The NLRB has pushed back the deadline from January 31, 2012 to April 30, 2012 the deadline to implement the required posting of the Notice of Employee Rights pursuant to the NLRA. The delay came days after Judge Jackson, the District Court Judge assigned to the case in the D.C. Circuit, stated in oral argument that the case is a complicated one and asked the Board to delay the implementation because she needs more time to examine the issues involved. A second lawsuit was filed in South Carolina, and argument is scheduled for January 11, 2012.

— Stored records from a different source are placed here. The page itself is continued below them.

(** X9.  Start then End, and what Get shows in between.  Take a
    [pending] session as Create stores it, with the creation time written
    and no start or end time, and no driver error.  End is refused before
    Start and accepted after it; Start is accepted once and refused
    afterwards; after Start then End the row carries both timestamps, each
    of its own request, and both Start and End are refused from then on
    without changing the store.  Get answers 500 "Failed to get live
    session" while the session is [pending] and while it is [live], since
    a timestamp is still unwritten, and answers the session, with both
    timestamps and without playback endpoints, only once it is [ended]. *)
Theorem start_then_end cfg es ee e id r createdAt db :
  driver_ok es → driver_ok ee → driver_ok e →
  live_sessions db !! id = Some r → status r = "pending" →
  start_time r = None → end_time r = None → created_at r = Some createdAt →
  let live := rewritten id (set_live (sql_now es) r) db in
  let ended := rewritten id (set_ended (sql_now ee) (set_live (sql_now es) r)) live in
  endLiveSession ee id db = (db, end_refused)
  ∧ startLiveSession es id db = (live, start_ok)
  ∧ startLiveSession e id live = (live, start_refused)
  ∧ endLiveSession ee id live = (ended, end_ok)
  ∧ startLiveSession e id ended = (ended, start_refused)
  ∧ endLiveSession e id ended = (ended, end_refused)
  ∧ getLiveSession cfg e id db = session_unreadable
  ∧ getLiveSession cfg e id live = session_unreadable
  ∧ getLiveSession cfg e id ended
    = reply StatusOK
        (JSession {| ID := id; CourseID := course_id r; StreamKey := stream_key r;
                     Status := "ended"; StartTime := Some (sql_now es);
                     EndTime := Some (sql_now ee); CreatedAt := Some createdAt;
                     PlayURLs := ∅ |}).
Proof.
  intros [Hes Hrs] [Hee Hre] [He Hr] Hrow Hst Hstart Hend Hcreated live ended.
  rewrite !startLiveSession_spec, !endLiveSession_spec by done.
  rewrite !getLiveSession_row by done.
  subst ended live. rewrite !rewritten_lookup, Hrow. simpl.
  rewrite Hstart, Hend, Hcreated.
  rewrite (decide_False (P := status r = "live")) by congruence.
  rewrite (decide_True (P := status r = "pending")) by done.
  repeat split. unfold session_of_row. simpl. by rewrite Hcreated.
Qed.

Lemma start_then_end_witness :
  endLiveSession e_later 1 (startLiveSession e1 1 sample_store).1
  = (rewritten 1 (set_ended 1700000005 (set_live 1700000000
                                         (sample_row "pending" None None)))
       (rewritten 1 (set_live 1700000000 (sample_row "pending" None None))
          sample_store),
     end_ok).
Proof.
  pose proof (start_then_end cfg0 e1 e_later e1 1 (sample_row "pending" None None)
                1700000000 sample_store (conj eq_refl eq_refl)
                (conj eq_refl eq_refl) (conj eq_refl eq_refl)
                eq_refl eq_refl eq_refl eq_refl eq_refl)
    as (_ & Hstart & _ & Hend & _).
  rewrite Hstart. exact Hend.
Defined.

(** What an executed callback does to one row. *)
Lemma callback_row e path event key db i :
  exec_fails e = false → Split path slash !! 2%nat = Some key →
  live_sessions (handleLiveStatusCallback e (callback_for path event) db).1 !! i
  = (λ r, if decide (event = "start")
          then if decide (stream_key r = key ∧ status r = "pending")
               then set_live (sql_now e) r else r
          else if decide (event = "stop")
          then if decide (stream_key r = key ∧ status r = "live")
               then set_ended (sql_now e) r else r
          else r) <$> live_sessions db !! i.
Proof.
  intros He Hkey. unfold handleLiveStatusCallback, callback_for. simpl.
  rewrite Hkey, He. simpl.
  destruct (decide (event = "start")).
  { unfold Exec, callback_start_statement, update_live_sessions. simpl.
    pose proof (updated_lookup (where_stream_key_status key "pending")
                  (set_live (sql_now e)) db i) as Hl.
    unfold updated in Hl. simpl in Hl. rewrite Hl.
    destruct (live_sessions db !! i) as [r|]; simpl; [|done].
    unfold where_stream_key_status.
    destruct (decide (stream_key r = key ∧ status r = "pending")) as [[? ?]|Hn].
    - by rewrite !bool_decide_eq_true_2.
    - destruct (decide (stream_key r = key)); destruct (decide (status r = "pending"));
        try tauto;
        rewrite ?(bool_decide_eq_false_2 (stream_key r = key)) by done;
        rewrite ?(bool_decide_eq_false_2 (status r = "pending")) by done;
        by rewrite ?andb_false_r. }
  destruct (decide (event = "stop")).
  { unfold Exec, callback_stop_statement, update_live_sessions. simpl.
    pose proof (updated_lookup (where_stream_key_status key "live")
                  (set_ended (sql_now e)) db i) as Hl.
    unfold updated in Hl. simpl in Hl. rewrite Hl.
    destruct (live_sessions db !! i) as [r|]; simpl; [|done].
    unfold where_stream_key_status.
    destruct (decide (stream_key r = key ∧ status r = "live")) as [[? ?]|Hn].
    - by rewrite !bool_decide_eq_true_2.
    - destruct (decide (stream_key r = key)); destruct (decide (status r = "live"));
        try tauto;
        rewrite ?(bool_decide_eq_false_2 (stream_key r = key)) by done;
        rewrite ?(bool_decide_eq_false_2 (status r = "live")) by done;
        by rewrite ?andb_false_r. }
  by destruct (live_sessions db !! i).
Qed.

Alabama Employment Law Blog
Yesterday, I published a blog entry advising that the State of Alabama had asked the 11th Circuit to stay oral arguments scheduled the last week of February/first week of March to in light of the U.S. Supreme Court agreeing to hear an appeal on Arizona’s immigration law. Today, the 11th Circuit announced that it would not stay the appeal pending a Supreme Court decision. I anticipate the oral arguments will be held as scheduled, although the written decision may be delayed until after the Supreme Court hears oral arguments and/or issues a written decision on the Arizona law.
As we prepare to bring to an end 2011, I want to wish all of you a Merry Christmas, Happy Hanukkah, Happy Holidays, and a Happy and Healthy New Year. 2012 will continue to bring many changes in the employment arena, including the following:
Immigration Law: HB 56. A reminder that any business that has contracts with the State of Alabama must begin using E-Verify effective January 1, 2012. All employers are required to use E-Verify on or before April 1, 2012. At this time, the 11th Circuit Court of Appeals has scheduled argument on the appeal of Judge Blackburns’ orders enjoining parts of HB56. In light of the Supreme Court’s decision to accept an appeal of Arizona’s law, Alabama has asked the 11th Circuit to stay the appeal, while the Plaintiffs, including the Department of Justice, have asked to go forward. I will continue to post on my blog as the case winds it way through the courts.
NLRB. A reminder that the NLRB is requiring a new poster to be posted in the workplace effective January 31, 2012. I summarized the poster requirements in a prior blog entry.
11th Circuit issues 2 new discrimination decisions. In August, 2010, I posted an entry entitled "The Case that Never Ends". Tyson was sued by Mr. Hithon, a black employee, alleging that the use of the word "boy" by his supervisor constituted racial harassment. The court previously held in favor of Tyson. Just last week, the 11th Circuit revisited this case, and reversed the prior decision, awarding Hithon $364,000. Interestingly, as the Republican Presidential primary season officially starts, one of the issues being discussed is judicial activism. The Atlanta Journal Constitution reports that the prior decision had been condemned by 11 civil rights pioneers, who had filed a brief with the court linking the use of the word "boy" to slavery. The court found that the use of the word "boy" in and of itself was not discrimination, but the facts surrounding the use of the word "boy" in this case was sufficient to find in favor of Mr. Hithon.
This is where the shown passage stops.